Would like to know if there can be some commitment to semantic versioning. Thanks!


#2

Hi TyGuy,

You are correct, we did make this breaking change in the API response for that endpoint. We’d like to apologize that caused breakage for your app. Our (wrong) assumption was that this endpoint was only used by Particle Console as we did not detect traffic, at the time, for that endpoint outside of Console requests so we changed the response format without proper semantic versioning handling.

We are working on a major change on how we handle products and organizations and part of that process involves changing / adding or modifying existing endpoints. We will make sure that any other breaking changes will be announced and properly versioned.

Since you seem to have already adapted your app for the new response (thank you) and we haven’t received additional reports about this issue it wouldn’t make sense to roll this change back or change the API version it at this point. Thanks for pointing out that the documentation no longer reflects reality. We’ll get that updated.

Again, apologies. If you have additional concerns please let us know

Julien, Director of Engineering @ Particle


#3

Hi @jvanier, thanks for the response.

We build our firmware with these scripts anywhere from once every few days to once every few weeks; so it makes sense that the traffic you’d see would be very low. Agreed that if it’s not affecting anyone else, it doesn’t make sense to roll back.

Sounds good on the documentation update, and we appreciate the commitment to semantic versioning in the future.

No additional concerns; thanks for getting back to me.


#4

I also would like to check if a breaking change may have broke our app. We use this endpoint to create customers with a secure random hash as the user ID. The endpoint we would use is: https://api.particle.io/v1/products/PRODUCT_ID/customers. It seems that the API now expects an email address formatted identifier which used to not be the case. Can I confirm that Particle has changed this behavior and is now enforcing email addresses as customer identifiers? @jvanier

I should add that this changed caused some orders to not go through and are now unrecoverable resulting in thousands of unrecoverable lost dollars. I agree that breaking changes need to be announced and please let us know where to find these announcements.

Original conversation: Particle Customer Email


#5

The create customer API endpoint was documented as taking an email address. The implementation was meant to validate email addresses but was not properly returning an error for invalid emails.

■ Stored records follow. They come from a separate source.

(** The action a destination leads to; none for a directory that is there. *)
Definition plan_action (operation : InstallOperationV1) (destination : InstallDestinationSnapshotV1)
    : result InstallPlanningError (option InstallActionV1) :=
  let role := dt_role destination in
  match dt_state destination with
  | AbsentDirectory => Ok (Some (CreateDirectory role))
  | AbsentFile => Ok (Some (InstallAbsentFile role))
  | PriorOwnedFile =>
      if bool_decide (operation = OperationUpgrade) then Ok (Some (UpgradeOwnedFile role)) else Err InvalidDestination
  | ExistingPrerequisiteDirectory => if install_order role <? 20 then Ok None else Err InvalidDestination
  end.

Definition add_action (operation : InstallOperationV1) (actions : list InstallActionV1)
    (destination : InstallDestinationSnapshotV1) : result InstallPlanningError (list InstallActionV1) :=
  action ← plan_action operation destination;
  Ok (match action with
      | Some action => actions ++ [action; VerifyInstalledObject (dt_role destination)]
      | None => actions
      end).

Definition planner_plan (source : InstallSourceSnapshotV1) (destinations : list InstallDestinationSnapshotV1)
    (prior_journal : option InstallJournalSnapshotV1) : result InstallPlanningError InstallPlanV1 :=
  let authorization := so_authorization source in
  if is_some prior_journal then Err TransactionConflict
  else if bool_decide (iu_operation authorization = OperationRollback) then Err InvalidSource
  else
    let destinations := sort_by_key (λ destination, role_index (dt_role destination)) destinations in
    if repeats_role destinations then Err InvalidDestination
    else
      actions ← try_fold (add_action (iu_operation authorization)) [] destinations;
      Ok (mkInstallPlanV1 (iu_authorization_id authorization) (iu_transaction_id authorization)
            (iu_operation authorization) (so_artifact source) actions).

(** ** The ports *)
Inductive InstallFaultPointV1 : Type :=
| FaultDirectoryCreate | FaultSiblingCreate | FaultPayloadWrite | FaultOwnership | FaultMode | FaultHash
| FaultFileSync | FaultBackupRename | FaultFinalRename | FaultDirectorySync | FaultJournalSync
| FaultJournalMove | FaultVerify | FaultRollback.

Inductive InstallIoError : Type :=
| InstallUnavailable | UnsafeObject | IdentityChanged | UnsupportedMetadata
| FaultInjected (point : InstallFaultPointV1).

Class InstallPorts (W : Type) : Type := {
  load_source : W → W * result InstallIoError InstallSourceSnapshotV1;
  host_identity_sha256 : W → W * result InstallIoError string;
  inspect_destinations : W → InstallSourceSnapshotV1 → W * result InstallIoError (list InstallDestinationSnapshotV1);
  inspect_prior_journal : W → string → W * result InstallIoError (option InstallJournalSnapshotV1);
  begin_transaction : W → InstallPlanV1 → W * result InstallIoError unit;
  apply_action : W → InstallActionV1 → W * result InstallIoError unit;
  record_completed : W → InstallActionV1 → W * result InstallIoError unit;
  complete_transaction : W → InstallPlanV1 → W * result InstallIoError unit;
  writer_begin_rollback : W → InstallJournalSnapshotV1 → W * result InstallIoError unit;
  rollback_action : W → InstallActionV1 → W * result InstallIoError unit;
  record_rolled_back : W → InstallActionV1 → W * result InstallIoError unit;
  complete_rollback : W → InstallJournalSnapshotV1 → W * result InstallIoError unit;
  install_wall_time_ns : W → Z;
}.

Inductive InstallServiceError : Type := InputUnavailable | InstallInvalidClock | InstallServiceInvalidReport.

(** ** Preparation *)
Record PreparedInstall : Type := mkPreparedInstall {
  pi_source : InstallSourceSnapshotV1;
  pi_destinations : list InstallDestinationSnapshotV1;
  pi_journal : option InstallJournalSnapshotV1;
  pi_captured_at_unix_ms : Z;
  pi_blocker : option string;
}.

Definition install_error {A} (m : result InstallContractError A) : result InstallServiceError A :=
  map_err (λ _, InstallServiceInvalidReport) m.

Definition prepared_report (self : PreparedInstall) (command : InstallCommandV1)
    (findings : list InstallFindingV1) (mutations_performed : bool) : result InstallServiceError InstallReportV1 :=
  let authorization := so_authorization (pi_source self) in
  install_error (InstallReportV1_derive command (iu_operation authorization) (iu_authorization_id authorization)
    (iu_transaction_id authorization) (so_artifact (pi_source self)) findings (pi_captured_at_unix_ms self)
    mutations_performed).

Definition prepared_blocked_report (self : PreparedInstall) (command : InstallCommandV1) (code : string)
    (mutations_performed : bool) : result InstallServiceError InstallReportV1 :=
  finding ← install_error (InstallFindingV1_blocker code);
  prepared_report self command [finding] mutations_performed.

Definition source_binding_failure (source : InstallSourceSnapshotV1) (captured_at_unix_ms : Z) : option string :=
  let authorization := so_authorization source in
  if negb (is_ok (InstallAuthorizationV1_validate_at authorization captured_at_unix_ms)) then Some GI_AUTH_EXPIRED
  else if negb (bool_decide (iu_artifact_commit_sha authorization = da_commit_sha (so_artifact source)))
          || negb (bool_decide (iu_bundle_manifest_sha256 authorization = so_bundle_manifest_sha256 source))
          || negb (bool_decide (iu_deployment_authorization_sha256 authorization
                                = so_deployment_authorization_sha256 source))
          || negb (bool_decide (iu_performance_evidence_sha256 authorization = so_performance_evidence_sha256 source))
  then Some GI_AUTH_ARTIFACT else None.

Definition planning_error_code (error : InstallPlanningError) : string :=
  match error with
  | TransactionConflict | PlanInvalidJournal => GI_TRANSACTION_CONFLICT
  | InvalidSource | InvalidDestination => GI_DESTINATION_FOREIGN
  end.

Section service.
Context {W : Type} `{InstallPorts W}.
Local Notation outcome := (result InstallServiceError InstallReportV1).

Definition install_captured_at_unix_ms (w : W) : result InstallServiceError Z :=
  let elapsed := install_wall_time_ns w in
  if elapsed <? 0 then Err InstallInvalidClock
  else ok_or (try_from_wide U64_MAX (elapsed / 1000000)) InstallInvalidClock.

(** The host's identity, asked for only when nothing blocks yet. *)
Definition read_host_identity (w : W) (blocker : option string) : W * (option string * string) :=
  match blocker with
  | Some _ => (w, (blocker, ""))
  | None =>
      match host_identity_sha256 w with
      | (w, Ok identity) => (w, (None, identity))
      | (w, Err _) => (w, (Some GI_AUTH_HOST, ""))
      end
  end.

Definition authorized_for (source : InstallSourceSnapshotV1) (at_ms : Z) (identity : string) : bool :=
  let authorization := so_authorization source in
  is_ok (InstallAuthorizationV1_validate_for authorization at_ms (iu_operation authorization) (so_artifact source)
           (so_bundle_manifest_sha256 source) identity (so_deployment_authorization_sha256 source)
           (so_performance_evidence_sha256 source)).

Definition read_destinations (w : W) (source : InstallSourceSnapshotV1) (blocker : option string)
    : W * (option string * list InstallDestinationSnapshotV1) :=
  match blocker with
  | Some _ => (w, (blocker, []))
  | None =>
      match inspect_destinations w source with
      | (w, Ok snapshot) => (w, (None, snapshot))
      | (w, Err _) => (w, (Some GI_DESTINATION_FOREIGN, []))
      end
  end.

Definition read_prior_journal (w : W) (source : InstallSourceSnapshotV1) (blocker : option string)
    : W * (option string * option InstallJournalSnapshotV1) :=
  match blocker with
  | Some _ => (w, (blocker, None))
  | None =>
      match inspect_prior_journal w (iu_transaction_id (so_authorization source)) with
      | (w, Ok snapshot) => (w, (None, snapshot))
      | (w, Err _) => (w, (Some GI_TRANSACTION_CONFLICT, None))
      end
  end.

We were not aware of this conversation from 2017 or that people were depending on the undocumented behavior of providing an invalid email so we didn’t consider fixing the email validation bug a breaking change.

I’ll discuss internally with the team but it sounds like we should remove the email validation and document that passing a unique ID instead of a valid email when creating a customer is OK.


#6

I completely understand that maybe we were using a non-standard implementation. I’ve already fixed this so that we are now passing ‘email address like’ identifiers so it is not really an issue for us anymore, not sure if this is an issue for others. But these aren’t really valid email addresses that we are using now, they just look like email address. Maybe Particle decides that the user needs to click a confirm link in the future and all a sudden we have even bigger issues. For this reason I am really concerned about future changes and how I am to be aware that they are being made. Where are upcoming changes announced so we know if it is going to break something?


#7

The change for email validation has been reverted and the API documentation clarified that it’s possible to pass an identifier that is not an email, but then some platform functionality won’t work.

Before we make changes that might affect specific product creators we will reach out directly by email to notify them. In addition we’ll post on the community forum before rolling out those changes.


#8

Thank you for the prompt responses and for being clear about actions being taken. I appreciate it.